Observing binary neutron star subpopulations with the Einstein Telescope
Alexandre Toubiana, Irina Dvorkin
TL;DR
The paper addresses how future gravitational-wave detectors, notably the Einstein Telescope, can identify and characterize multiple binary neutron star subpopulations with distinct formation channels. It develops a two-component population model (heavy and light) with different delay-time distributions, and uses hierarchical Bayesian inference on mock ET catalogs to assess the detectability of bimodal mass distributions and redshift evolution. The results indicate that hundreds to thousands of detections are sufficient to establish bimodality in the total mass and to disentangle the redshift distributions for moderate delay indices, with larger samples needed for steeper delays. This work demonstrates the potential of ET to illuminate BNS formation pathways (e.g., short-delay case BB channels) and emphasizes practical limits related to computational resources and model assumptions.
Abstract
The formation channels of binary neutron stars (BNSs) remain uncertain. The detection of GW190425 by LIGO/Virgo/KAGRA (LVK) suggests a subpopulation of massive BNSs, possibly formed through unstable "case BB" mass transfer with short merger delays. We investigate whether next-generation detectors such as the Einstein Telescope (ET) can identify and characterise such subpopulations. Using the latest LVK constraints on the BNS merger rate, we generate mock ET catalogues containing a mixture of light and heavy subpopulations. The redshift distribution of each subpopulation is modeled as the convolution of the cosmic star formation rate with a time-delay distribution: heavy BNSs have fixed short delays, while light BNSs follow power-law delays with indices -0.5,-1,-1.5. Hierarchical Bayesian analyses are then performed on catalogues of 100-5,000 events.
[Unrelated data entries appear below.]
(** Arming the written slot. *)
Lemma arm_phase F o V d0 letter lp dev :
  honest F → o_grubenvPath o = EmptyString → is_letter letter → target_dev d0 letter = Some dev →
  ensures (λ d, (∀ x, x ≠ dev → d_dev d !! x = d_dev d0 !! x) ∧
      rewrote (deactivated_env letter) (env_of d0) d ∧ installed V d0 letter lp d)
    (activateSlot F o letter)
    (λ r d, safe V d0 letter lp d ∧ installed V d0 letter lp d ∧ (r = Ok tt → armed d0 letter d))
    (safe V d0 letter lp).
Proof.
  intros HF Ho Hl Ht d (Hx & Hr & Hi).
  pose proof (rmw_spec F o (files (d_fs d) (d_dev d)) (activated_env letter) (env_of d) HF Ho
    (λ kv, activated_env_wf letter kv Hl) d (conj (conj eq_refl eq_refl) eq_refl)) as H.
  change (withGrubenv F o _) with (activateSlot F o letter) in H.
  assert (∀ d', d_dev d' = d_dev d → safe V d0 letter lp d' ∧ installed V d0 letter lp d') as Hsafe.
  { intros d' Hd'. assert (installed V d0 letter lp d') by (unfold installed in *; by rewrite Hd').
    split; [|done]. right. exists dev. rewrite Hd'. auto. }
  destruct (activateSlot F o letter d) as [[r|] d'].
  - destruct H as [[_ Hd'] Hok]. destruct (Hsafe d' Hd'). split_and!; [done..|].
    intros ->. destruct (Hok eq_refl) as (kv' & Hkv' & Henv). destruct Hr as (kv & Hkv & Hkv2).
    split; [done|]. exists kv. split; [done|]. rewrite Henv. congruence.
  - destruct H as [_ Hd']. by apply Hsafe.
Qed.

Lemma Install_spec F getwd V ce split o d0 bundleID lp0 slot :
  honest F → o_grubenvPath o = EmptyString → (∀ s, concat_chunks (split s) = s) →
  let lp := match resolveBundlePath getwd (o_stateDir o) bundleID lp0 ".rootfs" with Ok p => p | Fail _ => lp0 end in
  ensures (same d0) (Install F getwd V ce o split bundleID lp0 slot)
    (λ r d, safe V d0 (slotLetter slot) lp d ∧
       ∀ v, r = Ok v → installed V d0 (slotLetter slot) lp d ∧ armed d0 (slotLetter slot) d)
    (safe V d0 (slotLetter slot) lp).
Proof.
  intros HF Ho Hs lp. unfold Install, lp. clear lp.
  assert (∀ lp d, same d0 d → safe V d0 (slotLetter slot) lp d) as Hsame by (intros lp d (_ & _ & ? & _); by left).
  destruct (resolveBundlePath _ _ _ _ _) as [lp|e]; [|intros d Hd; split; [by apply Hsame|done]].
  case_match eqn:Hl; [intros d Hd; split; [by apply Hsame|done]|].
  apply String.eqb_neq, slotLetter_letter in Hl. set (letter := slotLetter slot) in *.
  apply (ensures_step _ _ _ _ _ (λ r d, same d0 d ∧ (r = Ok tt → V (d_fs d0) lp = None)));
    [| |by intros e e' d [? _]; split; [apply Hsame|]].
  { apply sys_ensures; [|done|intros d Hd; by apply Hsame].
    intros d Hd. simpl. split; [done|]. destruct Hd as [-> _]. by destruct (V _ lp). }
  intros []. eapply ensures_pre; [|intros d [Hd Hi]; exact (conj Hd (Hi eq_refl))]. apply ensures_pure. intros HV.
  eapply ensures_step; [apply resolve_spec, Hsame| |by intros e e' d [? _]; split; [apply Hsame|]].
  intros dev. eapply ensures_pre; [|intros d [Hd Hi]; exact (conj Hd (Hi dev eq_refl))]. apply ensures_pure. intros Ht.
  eapply ensures_step.
  { eapply ensures_conseq;
      [apply (rmw_spec F o (files (d_fs d0) (d_dev d0)) (deactivated_env letter) (env_of d0) HF Ho (deactivated_env_wf letter))| | |].
    - intros d (Hf & He & Hd & _). split; [done|]. unfold env_of. by rewrite He.
    - intros r d H. exact H.
    - intros d [_ ?]. by left. }
  2: { intros e e' d [[_ ?] _]. split; [by left|done]. }
  intros []. eapply ensures_step.
  { eapply ensures_pre; [by apply (write_phase F ce split V d0 letter lp dev)|]. intros d [Hd Hr]. auto. }
  2: { intros e e' d (Hx & (kv & _ & Hkv) & _). split; [|done]. right. exists dev. split_and!; [done..|]. left.
       eexists. split; [exact Hkv|]. by apply deactivated_env_flag. }
  intros []. eapply ensures_step.
  { eapply ensures_pre; [by apply (arm_phase F o V d0 letter lp dev)|]. intros d (? & ? & Hi). auto. }
  2: { intros e e' d (? & _). done. }
  intros []. set (I := λ d, safe V d0 letter lp d ∧ installed V d0 letter lp d ∧ armed d0 letter d).
  assert (Timeless I) by bytewise.
  apply (ensures_pre _ I); [|intros d (? & ? & Ha); unfold I; auto].
  eapply ensures_bind; [apply (ensures_keeps I); [unfold installedVersion; keep|by intros d [? _]]|].
  intros v d (? & ? & ?). simpl. auto.
Qed.
Lemma delivered_remove out : keeps (λ d, clean_store d ∧ delivered out d) (os_Remove F (Fs tmp)).
Proof.
  apply keeps_sys; [by intros d|]. intros d [[Hb Hm] Hd]. simpl. destruct (d_fs d !! tmp) as [x|]; [|done].
  split; [split|].
  { intros s. simpl. intros [_ H]%lookup_delete_Some. by apply Hb. }
  { intros [_ Hin]%list_elem_of_filter. destruct (Hm Hin) as [|(body & Hl & Hs)]; [by left|right]. exists body. simpl. by rewrite lookup_delete_ne. }
  intros Hn. destruct (Hd Hn) as (? & ? & (der & ? & ?) & (body & ? & ?)). split_and!; [done..| |].
  - exists der. split; [done|]. simpl. by rewrite lookup_delete_ne.
  - exists body. split; [|done]. simpl. by rewrite lookup_delete_ne.
Qed.

Lemma fetch_spec url :
  ensures sound (fetch F http sha256_hex tmp url dest expectedSHA)
    (λ out d, clean_store d ∧ delivered out d) clean_store.
Proof.
  unfold fetch. destruct (http url) as [e|e|status chunks broken]; [by intros d [? _]..|].
  case_match; [by intros d [? _]|].
  eapply ensures_bind; [apply create_tmp_spec|]. intros [[]|e]; [|by intros d [? _]].
  eapply ensures_bind; [eapply ensures_pre; [apply transfer_spec|by intros d [_ Hx]; apply Hx]|]. intros out.
  eapply ensures_bind; [apply ensures_keeps; [apply delivered_remove|by intros d [? _]]|].
  by intros r d.
Qed.
End Download.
With hundreds of detections from ET, we will be able to establish that the total mass distribution is bimodal. A few thousand events are sufficient to disentangle the redshift distributions of the two subpopulations for moderate time-delay indices (-0.5 or -1). For steeper indices (-1.5), the differences are more subtle, requiring larger catalogues, beyond what we could explore given our computational resources. Next-generation detectors should enable the detection of multiple BNS subpopulations and their redshift evolution, providing valuable insight into their formation pathways.